Definition select_netpoint (L : NodeLayer) (curNode : INode)
  (curPoint : float3) (i : nat) (nxtNodesId : Z) (nxt : nat)
  (s : PathSearch) : option (PathSearch * nat) :=
  let isTarget := Nat.eqb nxt (tgtSearchNode s) in
  let nxtNode := if isTarget then Some (GetPoolNode L nxtNodesId)
                 else None in
  eval_netpoints curNode curPoint isTarget nxtNode i
    (seq 0 QTPFS_MAX_NETPOINTS_PER_NODE_EDGE) (s, 0%nat).

Definition relax (nxt netPointIdx : nat) (s : PathSearch)
  : option PathSearch :=
  g ← gCosts s !! netPointIdx;
  nxtRec ← node_at s nxt;
  if f_ge g (gCost nxtRec) then Some s
  else
    s' ← UpdateNode s nxt (curSearchNode s) netPointIdx;
    n ← node_at s' nxt;
    Some (with_queue s'
            (emplace (mkSearchQueueNode (GetHeapPriority n) (index n))
               (openNodes s'))).

Definition relax_neighbor (L : NodeLayer) (curNode : INode)
  (curPoint : float3) (i : nat) (nxtNodesId : Z) (s : PathSearch)
  : option PathSearch :=
  '(s1, nxt) ← fetch_neighbor nxtNodesId s;
  '(s2, netPointIdx) ←
    select_netpoint L curNode curPoint i nxtNodesId nxt s1;
  relax nxt netPointIdx s2.

Fixpoint relax_neighbors (L : NodeLayer) (curNode : INode)
  (curPoint : float3) (i : nat) (nxtNodes : list Z) (s : PathSearch)
  : option PathSearch :=
  match nxtNodes with
  | [] => Some s
  | id :: rest =>
      s' ← relax_neighbor L curNode curPoint i id s;
      relax_neighbors L curNode curPoint (S i) rest s'
  end.

Definition IterateNodeNeighbors (L : NodeLayer) (curNode : INode)
  (s : PathSearch) : option PathSearch :=
  cur ← curSearchNode s;
  curRec ← node_at s cur;
  let curPoint := lift (selectedNetpoint curRec) in
  relax_neighbors L curNode curPoint 0 (GetNeighbors curNode) s.

Definition IterateNodes (L : NodeLayer) (s : PathSearch)
  : option PathSearch :=
  match openNodes s with
  | [] => None
  | curOpenNode :: rest =>
      cur ← Sparse.at_index (allSearchedNodes s) (nodeIndex curOpenNode);
      let s1 := with_queue
                  (with_cursor s (Some cur) (nextSearchNode s)
                     (minSearchNode s)) rest in
      if Nat.eqb cur (tgtSearchNode s1) then Some s1
      else
        let curNode := GetPoolNode L (nodeIndex curOpenNode) in
        curRec ← node_at s1 cur;
        if f_lt (GetHeapPriority curRec) (heapPriority curOpenNode)
        then Some s1
        else
          s2 ← (if QTPFS_SUPPORT_PARTIAL_SEARCHES then
                  minRec ← node_at s1 (minSearchNode s1);
                  Some (if f_lt (hCost curRec) (hCost minRec)
                        then with_cursor s1 (curSearchNode s1)
                               (nextSearchNode s1) cur
                        else s1)
                else Some s1);
          IterateNodeNeighbors L curNode s2
  end.

(** The [while] loop of [ExecutePathSearch]; [None] when the fuel does
    not suffice or an access leaves a vector. *)
Fixpoint search_loop (fuel : nat) (L : NodeLayer) (s : PathSearch)
  : option PathSearch :=
  match openNodes s with
  | [] => Some s
  | _ :: _ =>
      match fuel with
      | O => None
      | S fuel' =>
          s1 ← IterateNodes L s;
          let full :=
            bool_decide (curSearchNode s1 = Some (tgtSearchNode s1)) in
          let s2 := with_flags s1 full (havePartPath s1) in
          search_loop fuel' L (if full then ResetQueue s2 else s2)
      end
  end.

(** [ExecutePathSearch] up to its loop: the heuristic multiplier, the
    scratch arrays, the seed of the open list and the source record. *)
Definition seed (G : Globals) (s : PathSearch) : option PathSearch :=
  let s0 :=
    with_hCostMult s
      match searchType s with
      | PATH_SEARCH_ASTAR => f_div (f_of_Z 1) (maxRelSpeedMod G)
      | PATH_SEARCH_DIJKSTRA => f_of_Z 0
      end in
  s1 ← ResetState s0 (srcSearchNode s0);
  UpdateNode s1 (srcSearchNode s1) None 0.

(** [ExecutePathSearch] past its loop: the partial-path flag and the
    retargeting of a partial result. *)
Definition conclude (L : NodeLayer) (s3 : PathSearch)
  : option (bool * PathSearch) :=
  let part := negb (Nat.eqb (minSearchNode s3) (srcSearchNode s3)) in
  let s4 := with_flags s3 (haveFullPath s3) part in
  s5 ← (if QTPFS_SUPPORT_PARTIAL_SEARCHES
             && (negb (haveFullPath s4) && havePartPath s4)
        then
          minRec ← node_at s4 (minSearchNode s4);
          let minNode := GetPoolNode L (index minRec) in
          Some (with_target s4
                  (mkFloat3 (f_of_Z (wrap_u32 (xmid minNode * SQUARE_SIZE)))
                            (vy (tgtPoint s4))
                            (f_of_Z (wrap_u32 (zmid minNode * SQUARE_SIZE))))
                  (minSearchNode s4))
        else Some s4);
  Some (haveFullPath s5 || havePartPath s5, s5).

Definition ExecutePathSearch (fuel : nat) (G : Globals) (L : NodeLayer)
  (s : PathSearch) : option (bool * PathSearch) :=
  s2 ← seed G s;
  s3 ← search_loop fuel L s2;
  conclude L s3.

Definition ExecuteRawSearch (G : Globals) (s : PathSearch)
  : bool * PathSearch :=
  let full := DoRawSearch G (srcPoint s) (tgtPoint s) in
  (full, with_flags s full (havePartPath s)).

Definition Execute (fuel : nat) (G : Globals) (L : NodeLayer)
  (s : PathSearch) : option (bool * PathSearch) :=
  let s0 :=
    with_flags s (Nat.eqb (srcSearchNode s) (tgtSearchNode s)) false in
  if haveFullPath s0 then Some (true, s0)
  else if rawPathCheck s0 then Some (ExecuteRawSearch G s0)
  else ExecutePathSearch fuel G L s0.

____

Task brief
Up to and including the line that contains "else None in", restate each line of the material above word for word, beginning with its first line.

Task output
Definition select_netpoint (L : NodeLayer) (curNode : INode)
  (curPoint : float3) (i : nat) (nxtNodesId : Z) (nxt : nat)
  (s : PathSearch) : option (PathSearch * nat) :=
  let isTarget := Nat.eqb nxt (tgtSearchNode s) in
  let nxtNode := if isTarget then Some (GetPoolNode L nxtNodesId)
                 else None in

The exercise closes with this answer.